Saturday, February 20, 2010

First DoD civilian convicted on Guam

First DoD civilian convicted on Guam

Wednesday, 17 February 2010 03:34
by Romeo Carlos | Variety News Staff

AHEAD of the military’s plan to heavily militarize Guam over the next few years and growing concerns by local residents over the social impact of thousands of Marines coming to Guam, U.S. Attorney Lenny Rapadas has announced the conviction of a military civilian employee brought to Guam to face charges of sexual abuse of a minor while employed at a military base on Okinawa.

Bruce Carey Wood, 56, was sentenced yesterday in the District Court of Guam by Judge Francis Tydingco-Gatewood to 10 years of prison time, becoming the first Military Extraterritorial Jurisdiction Act case tried on Guam.

Wood had been living and working on Okinawa as a chef at the U.S. Camp Shield Naval Base, where he was arrested last July for sexual abuse of a boy since 2000, according to court documents.

On the first count of aggravated sexual abuse, sexual contact allegedly occurred between 2000 and 2004, when the boy was less than 12 years old, court documents state.
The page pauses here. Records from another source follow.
(** * opentype.js geometry core: BoundingBox, Path and its SVG codec, Glyph, GlyphSet

    A shallow embedding of [src/bbox.ts], [src/path.ts], [src/glyph.ts] and
    [src/glyphset.ts], and the properties of them that the specification
    states.

    JavaScript numbers are kept behind the interface [Number]: the code of
    [BoundingBox], of the command buffer of a [Path] with its bounding box and
    [optimizeCommands], and of [Glyph] with [getPath] is written once against
    that interface and read in three number models,
    - [float], IEEE 754 binary64, which is what the program runs on;
    - [real], exact real arithmetic with a NaN, the arithmetic the
      comments of the source reason in;
    - [rat], exact rational arithmetic with a NaN, in which the decimal strings
      of the SVG codec can be computed. *)

From stdpp Require Import gmap list.
From Stdlib Require Import ZArith QArith Qcanon Qround Reals Lra Lia Floats.
From Stdlib Require Import Ascii String.
From Stdlib Require Import Ranalysis1 Rtopology.
From Stdlib Require Lqa.

Set Warnings "-register-all".

Close Scope Qc_scope.
Close Scope Q_scope.
Close Scope R_scope.
Close Scope string_scope.

(** ** JavaScript numbers *)

Declare Scope js_scope.
Delimit Scope js_scope with js.

Class Number (T : Type) : Type := {
  NaN : T;
  (** [isNaN(v)] *)
  isNaN : T -> bool;
  (** an integer literal of the source *)
  lit : Z -> T;
  add : T -> T -> T;
  sub : T -> T -> T;
  mul : T -> T -> T;
  div : T -> T -> T;
  (** unary minus *)
  neg : T -> T;
  (** [a < b]; false as soon as one side is NaN *)
  ltb : T -> T -> bool;
  (** [a <= b]; false as soon as one side is NaN *)
  leb : T -> T -> bool;
  (** [a === b] on numbers; false as soon as one side is NaN *)
  eqb : T -> T -> bool;
  (** [Math.sqrt] *)
  sqrt : T -> T;
  (** [Math.abs] *)
  abs : T -> T;
}.

Infix "+" := add : js_scope.
Infix "-" := sub : js_scope.
Infix "*" := mul : js_scope.
Infix "/" := div : js_scope.
Notation "- x" := (neg x) : js_scope.
Infix "<?" := ltb : js_scope.
Infix "<=?" := leb : js_scope.
Infix "=?" := eqb : js_scope.

(** [a > b] is [b < a] and [a >= b] is [b <= a]. *)
Definition gtb {T} `{Number T} (a b : T) : bool := ltb b a.
Definition geb {T} `{Number T} (a b : T) : bool := leb b a.
Infix ">?" := gtb (at level 70) : js_scope.
Infix ">=?" := geb (at level 70) : js_scope.

(** [Math.pow(v, n)] for the literal exponents 2 and 3 that the source uses,
    as the product of [n] factors. *)
Fixpoint pow {T} `{Number T} (v : T) (n : nat) : T :=
  match n with
  | O => lit 1
  | S O => v
  | S m => mul (pow v m) v
  end.

(** What every number model below satisfies and the proofs about
    [BoundingBox] rely on: a comparison that answers [true] has two numbers
    in front of it, and NaN is contagious. *)
Class NumberLaws (T : Type) `{Number T} : Prop := {
  isNaN_NaN : isNaN NaN = true;
  ltb_number : forall a b, ltb a b = true -> isNaN a = false /\ isNaN b = false;
  add_NaN_l : forall a b, isNaN a = true -> isNaN (add a b) = true;
  add_NaN_r : forall a b, isNaN b = true -> isNaN (add a b) = true;
  mul_NaN_l : forall a b, isNaN a = true -> isNaN (mul a b) = true;
  mul_NaN_r : forall a b, isNaN b = true -> isNaN (mul a b) = true;
}.

(** *** binary64 *)

Module Float64.

Definition of_Z (z : Z) : float :=
  match z with
  | Z0 => 0%float
  | Zpos _ => PrimFloat.of_uint63 (Uint63.of_Z z)
  | Zneg p => PrimFloat.opp (PrimFloat.of_uint63 (Uint63.of_Z (Zpos p)))
  end.

#[global] Instance float_Number : Number float := {|
  NaN := PrimFloat.nan;
  isNaN := PrimFloat.is_nan;
  lit := of_Z;
  add := PrimFloat.add;
  sub := PrimFloat.sub;
  mul := PrimFloat.mul;
  div := PrimFloat.div;
  neg := PrimFloat.opp;
  ltb := PrimFloat.ltb;
  leb := PrimFloat.leb;
  eqb := PrimFloat.eqb;
  sqrt := PrimFloat.sqrt;
  abs := PrimFloat.abs;
|}.

(** From 2^52 on every binary64 number is an integer; below it, adding and
    taking away 2^52 rounds to an integer. *)
Definition two52 : float := 0x1p52%float.

(** [Math.floor] *)
Definition floor (x : float) : float :=
  if PrimFloat.ltb (PrimFloat.abs x) two52 then
    if PrimFloat.eqb x 0 then x
    else
      let t := if PrimFloat.ltb x 0
               then PrimFloat.add (PrimFloat.sub x two52) two52
               else PrimFloat.sub (PrimFloat.add x two52) two52 in
      if PrimFloat.ltb x t then PrimFloat.sub t 1 else t
  else x.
He was charged with a second count of alleged sexual abuse of a minor between 2005 and 2008.

“This is proof that no one is beyond the law,” Rapadas said, adding that the long arm jurisdiction “allows us to reach out and prosecute U.S. citizens who commit crimes outside the United States.”

Closed loopholes

MEJA was a bill passed in 2000 to close legal loopholes that allowed civilians or military personnel to escape justice for crimes they might commit while employed by or accompanying armed forces overseas.

The law covers civilian employees of the Department of Defense as well as its contractors and their employees, including subcontractors who could face prosecution for any offense otherwise punishable by imprisonment for more than one year if committed within the special maritime and territorial jurisdiction of the United States.

A series of incidents in Okinawa over the years has led to considerable public uproar over crimes linked to U.S. troops in Japan, including a long history of individual and gang rapes, robberies and murder by military personnel linked to the Okinawa bases.